We call lynx babies kits. After a 9 week gestation period, female lynx or "she-cats" give birth to litters of kits in May or June. Between one and four lynx kittens are born in each litter.

Kits are born with fur, but they are helpless. They are blind and their ears are closed.

In March or April, when lynx kits are about 10 months old, they leave their mother's care. Over half of the lynx kittens survive their first year if prey is plentiful. However, if food is in short supply, a lynx’s first year is very difficult. Many young lynx die if they cannot find enough food.

If there is a shortage of prey, lynx may or may not mate and have kits. If prey is abundant, nearly every lynx will mate. Lynx may mate their first winter if prey is extremely abundant, but in average years they mate during their second winter.


Canada lynx are about the size of a medium-sized dog. They have large feet and long legs. Lynx may appear to be stooping over, because their hind legs are slightly longer than their front legs. Like bobcats, they have short tails. Their fur is gray to reddish-brown with muted, or barely visible, spots. A ruff of hair surrounds their face and long, dark hairs form tufts at the tips of their ears.

Two other members of the cat family live in Colorado, mountain lions and bobcats. The Canada lynx’s closet relatives, Eurasian and Spanish lynx, live in Europe.

Mountain lions are much larger than bobcat or lynx. They have very long tails and small, rounded ears. They are tawny brown to cinnamon in color and only their kittens have spots. The mountain lion’s scientific name, Felis concolor, means "cat of one color."

Canada lynx and bobcats are about the same size and look much alike. However, bobcats have smaller feet and shorter fur with more obvious spots.

The Canada lynx of North America looks much like the Eurasian lynx. However, the Eurasian lynx is a lot larger. It is nearly twice as big as the Canada lynx. Because the Eurasian lynx is a larger animal, it kills larger prey, like deer.

The Spanish lynx is about the same size as the Canada lynx. However, its fur is yellowish brown, with distinct black spots.

Habitat and Behavior

Lynx prefer living in coniferous forests, which are made up primarily of cone-bearing trees​​ like pines, spruces, firs, and larches. Lynx like forests with many different sized trees and a thick understory (the plant life on the forest floor).​ This type of habitat is also ideal for their preferred prey species—the snowshoe hare.

Lynx are, however, very adaptable and can live in rocky areas, open forest, scrub brush—even dunes.

A snowshoe hare/CPW

Canada lynx prey mostly on snowshoe hare. Scientists estimate that snowshoe hares make up about 80% of their diet. When hares are scarce, they prey on grouse, ptarmigan, pine squirrels, marmots, mice, ground squirrels, beaver, muskrat, and other small animals and birds. Lynx occasionally eat deer, elk, and even moose when they can kill a calf or fawn. They also scavenge and will eat carrion. Carrion (kar-ee-un) is meat from animals that died of other causes, like old age, disease, accidents, or other predators.

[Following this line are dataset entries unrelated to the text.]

Lemma remove_step_does env queue reason ids ph q ph' q' :
  queue_inv q -> thread_ok (QRemove queue reason ids, ph) -> remove_step env queue reason ids ph q = Ret (q', ph') ->
  step_does env (QRemove queue reason ids) ph q ph' q'.
Proof using HSR HCS HA.
  intros Hq Hth Hrun. pose proof Hq as [HSi HCi].
  destruct ph; try (cbn in Hrun; comp_step Hrun; apply no_call; [done|done|by intros ? ? []|done|done]);
    cbn [remove_step] in Hrun; apply bind_Ret in Hrun as (q1 & r & Hs & Hrun); comp_step Hs.
  - pose proof Hs as (HSi' & Hkept)%robust_Remove; [|done].
    assert (Hd : q' = q1 /\
      (forall qn i m, forgetting (QRemove queue reason ids, ph') qn i -> ~ live env (storage q1) qn i m) /\
      (forall i, i ∈ ids -> removing (QRemove queue reason ids, ph') queue i \/
                            remove_failed (QRemove queue reason ids, ph') queue i)).
    { destruct r as [k [err|]]; comp_step Hrun; [split_and!; [done|by intros ? ? ? []|by right]|].
      split_and!; [done| |by left].
      intros qn i m [<- Hi] [Hst _]. apply spec_storage_Remove in Hs as (_ & _ & Hgone & _); [|done].
      rewrite Hgone, decide_True in Hst; done. }
    destruct Hd as (-> & Hf & Hcase). split; try done.
    + split; [done|congruence].
    + intros qn i m Hl. left. exists m. eapply live_kept; [|exact Hl]. destruct (Hkept qn i) as [?|[? _]]; auto.
    + intros qn i Hw Hn. congruence.
    + intros qn i Hw Hn. congruence.
    + intros qn i Hst Hn. destruct (Hkept qn i) as [He|(_ & -> & Hi)]; [congruence|]. left.
      exists queue, reason, ids. split_and!; try done. by apply Hcase.
  - destruct r as [k err]. apply spec_Remove in Hs as (HCi' & _ & gone & Hsub & Hall & Hm); [|done].
    assert (Hd : same_data q1 q' /\ ph' = Done err).
    { destruct err as [err|]; comp_step Hrun; split; try done. }
    destruct Hd as ([Hst Hc] & ->). apply quiet_call; try done; try congruence.
    + intros qn i Hw Hn. rewrite Hc, Hm in Hn. case_decide as Hd; [|done]. destruct Hd as [-> Hi].
      split; [done|]. by apply Hsub.
    + intros qn i Hn. rewrite Hc, Hm. by case_decide.
    + intros qn i [<- Hi]. destruct err as [err|]; [by right|left]. rewrite Hc, Hm, decide_True; [done|].
      split; [done|]. by apply Hall.
Qed.
(** C10. A buffer of fewer than four bytes reads [undefined] past its
    end, fails the signature comparison without any exception and is
    handed to [jpeg.decode]; and for every buffer whatsoever the check
    finishes and one of the two decoders is called. *)
Theorem short_buffer_dispatch {P : Packages} : forall buf,
  (forall i, List.length buf <= i ->
     buffer_get buf i = None /\
     forall n, strict_eq_num (buffer_get buf i) n = false) /\
  (List.length buf < 4 ->
   is_png_header buf = false /\
   forall log,
     decode_input buf log = decode_jpeg buf log /\
     snd (decode_input buf log) = log ++ [EvJpegDecode buf]) /\
  (forall log,
     snd (decode_input buf log) = log ++ [EvPngRead buf] \/
     snd (decode_input buf log) = log ++ [EvJpegDecode buf]).
Proof.
  intros buf. repeat split.
  - apply nth_error_None; assumption.
  - intros n. unfold buffer_get.
    rewrite (proj2 (nth_error_None buf i)) by assumption. reflexivity.
  - apply short_buffer_not_png; assumption.
  - unfold decode_input. rewrite short_buffer_not_png by assumption. reflexivity.
  - unfold decode_input. rewrite short_buffer_not_png by assumption.
    rewrite decode_jpeg_run. reflexivity.
  - intros log. unfold decode_input.
    destruct (is_png_header buf).
    + left. rewrite decode_png_run. reflexivity.
    + right. rewrite decode_jpeg_run. reflexivity.
Qed.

Lynx run and climb well, but they usually hunt on the ground. Lynx rest (or bed) under ledges, trees, or in caves. In bad weather, they may bed under thick spruce trees.

Lynx usually stalk their prey alone, but will occasionally hunt cooperatively with other lynx. They may also ambush their prey, as a mountain lion does.

A lynx indicates its mood using its long, black ear tufts. Most cats display their moods by moving their tails. A lynx’s tail is just too short!